Listed records

(** * The orchestrator, stage by stage *)

(** Running [m] and then [f]: the calls of [m], then those of [f] from
    where [m] left the flag. *)
Lemma run_bind (A B : Type) (o : oracle) (past : list call) (m : M A)
  (f : A -> M B) (g g1 : bool) (a : A) (t1 : list call) :
  run o past (m g) = ((Returned a, g1), t1) ->
  run o past (bind m f g)
  = (fst (run o (rev t1 ++ past) (f a g1)), t1 ++ snd (run o (rev t1 ++ past) (f a g1))).
Proof.
  intro E. unfold bind. rewrite run_pbind, E. reflexivity.
Qed.

Lemma run_bind_thrown (A B : Type) (o : oracle) (past : list call) (m : M A)
  (f : A -> M B) (g g1 : bool) (e : error) (t1 : list call) :
  run o past (m g) = ((Thrown e, g1), t1) ->
  run o past (bind m f g) = ((Thrown e, g1), t1).
Proof.
  intro E. unfold bind. rewrite run_pbind, E. cbn. rewrite app_nil_r. reflexivity.
Qed.

Lemma run_try_returned (A : Type) (o : oracle) (past : list call) (m : M A)
  (h : error -> M A) (g g1 : bool) (a : A) (t1 : list call) :
  run o past (m g) = ((Returned a, g1), t1) ->
  run o past (try_catch m h g) = ((Returned a, g1), t1).
Proof.
  intro E. unfold try_catch. rewrite run_pbind, E. cbn. rewrite app_nil_r. reflexivity.
Qed.

Section Orchestrator.
(** The list with v1.0.0 ahead of v2.0.0. *)
Lemma first_stable_not_maximum_run :
  exists w2,
    findLatest (upstream 200 ascending) "acme/widget" fresh =
      Returned (snd <$> returns_at ascending, None) w2 /\
    forall i v, returns_at ascending = Some (i, v) ->
      (exists r, ascending !! i = Some r /\ stable r = true /\
                 semver.NewVersion (TagName r) = inl v) /\
      (forall j r', (j < i)%nat -> ascending !! j = Some r' -> stable r' = false).
Proof.
  apply (proj1 first_stable_not_maximum Masterminds.lib (upstream 200 ascending)
           "acme/widget" fresh (asked (upstream 200 ascending)) ascending).
  reflexivity.
Defined.

End Runs.

(** * Further properties of the handler and the fetch *)

Section Exact.

Context {lib : semver.Lib}.

Lemma after_logs_nil (w : World) : after_logs w [] = w.
Proof. destruct w. unfold after_logs. simpl. rewrite app_nil_r. reflexivity. Qed.

Lemma after_logs_cons (w : World) e es :
  after_logs (after_log w e) es = after_logs w (e :: es).
Proof.
  unfold after_logs, after_log. simpl. rewrite <- app_assoc. reflexivity.
Qed.

(** The scan, in full: its result and the world it leaves. *)
Lemma range_exact repo rs (w : World) :
  findLatest_range repo rs w =
  Returned (snd <$> returns_at rs, None) (after_logs w (scanLog repo rs)).
Proof.
  revert w. induction rs as [|r rest IH]; intros w.
  - simpl. rewrite after_logs_nil. reflexivity.
  - destruct (Draft r || Prerelease r) eqn:F.
    + rewrite (range_flagged _ _ _ _ F), IH. simpl.
      rewrite (iteration_flagged _ F), F.
      destruct (returns_at rest) as [[i v]|]; reflexivity.
    + destruct (semver.NewVersion (TagName r)) as [v|err] eqn:P.
      * destruct (String.eqb (semver.Prerelease v) "") eqn:N.
        -- simpl. unfold iteration. rewrite F, P, N. simpl.
           rewrite after_logs_nil. reflexivity.
        -- pose proof N as N'. apply String.eqb_neq in N'.
           rewrite (range_semver_prerelease _ _ _ _ _ P N'), IH. simpl.
           rewrite (iteration_semver_prerelease _ _ P N'), F, P, N. simpl.
           destruct (returns_at rest) as [[i v']|]; reflexivity.
      * rewrite (range_unparsed _ _ _ _ _ F P), IH, after_logs_cons. simpl.
        rewrite (iteration_unparsed _ _ P), F, P.
        destruct (returns_at rest) as [[i v']|]; reflexivity.
Qed.

(** Once the scan has a release to return, what follows is not looked at. *)
Lemma returns_at_app (front back : list Release) i v :
  returns_at front = Some (i, v) -> returns_at (front ++ back) = Some (i, v).
Proof.
  revert i v. induction front as [|r rest IH]; intros i v; simpl; [discriminate|].
  destruct (iteration r); [trivial|].
  destruct (returns_at rest) as [[i0 v0]|]; [|discriminate].
  rewrite (IH i0 v0 eq_refl). trivial.
Qed.

Lemma scanLog_app repo (front back : list Release) i v :
  returns_at front = Some (i, v) ->
  scanLog repo (front ++ back) = scanLog repo front.
Proof.
  revert i v. induction front as [|r rest IH]; intros i v; simpl; [discriminate|].
  unfold iteration.
  destruct (Draft r || Prerelease r).
  - destruct (returns_at rest) as [[i0 v0]|]; [|discriminate].
    intros _. apply (IH i0 v0 eq_refl).
  - destruct (semver.NewVersion (TagName r)) as [v'|err].
    + destruct (negb (String.eqb (semver.Prerelease v') "")); [|reflexivity].
      destruct (returns_at rest) as [[i0 v0]|]; [|discriminate].
      intros _. apply (IH i0 v0 eq_refl).
    + destruct (returns_at rest) as [[i0 v0]|]; [|discriminate].
      intros _. f_equal. apply (IH i0 v0 eq_refl).
Qed.

Variable env : Env.

Lemma findReleases_answer repo (w : World) :
  parses env (releasesURL repo) = true ->
  findReleases env repo w =
  Returned (answer env repo) (after_send w (releasesRequest env repo)).
Proof. intros U. rewrite (findReleases_sent _ _ _ U). reflexivity. Qed.

(** [findLatest], in full, when its request goes out. *)
Lemma findLatest_exact repo (w : World) :
  parses env (releasesURL repo) = true ->
  findLatest env repo w =
  match snd (answer env repo) with
  | Some e => Returned (None, Some e) (after_send w (releasesRequest env repo))
  | None =>
      Returned (snd <$> returns_at (fst (answer env repo)), None)
        (after_logs (after_send w (releasesRequest env repo))
           (scanLog repo (fst (answer env repo))))
  end.
Proof.
  intros U. rewrite findLatest_unfold, (findReleases_answer _ _ U).
  destruct (answer env repo) as [rs [e|]]; simpl; [reflexivity|].
  apply range_exact.
Qed.

Lemma findLatest_nil_request repo (w : World) :
  parses env (releasesURL repo) = false ->
  findLatest env repo w = Panicked w.
Proof.
  intros U. rewrite findLatest_unfold, (findReleases_nil_request _ _ _ U).
  reflexivity.
Qed.

(** What [report] does, case by case. *)
Lemma report_error repo cur found e (w : World) :
  report env repo cur (found, Some e) w =
  Returned (http.Error (errors.Error e) http.StatusBadRequest) (after_error w).
Proof. reflexivity. Qed.

Lemma report_nothing repo cur (w : World) :
  report env repo cur (None, None) w =
  Returned (exposition (rendered_world env w 1)) (rendered_world env w 1).
Proof. reflexivity. Qed.

Lemma report_latest repo cur latest (w : World) :
  report env repo cur (Some latest, None) w =
  let w' :=
    rendered_world env (after_log w (reporting repo cur latest))
      (boolToFloat (negb (semver.GreaterThan latest cur))) in
  Returned (exposition w') w'.
Proof. reflexivity. Qed.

Work item
Check each line of the listing for the word "widget" and state how many lines contain it, with no other words.

Task result
2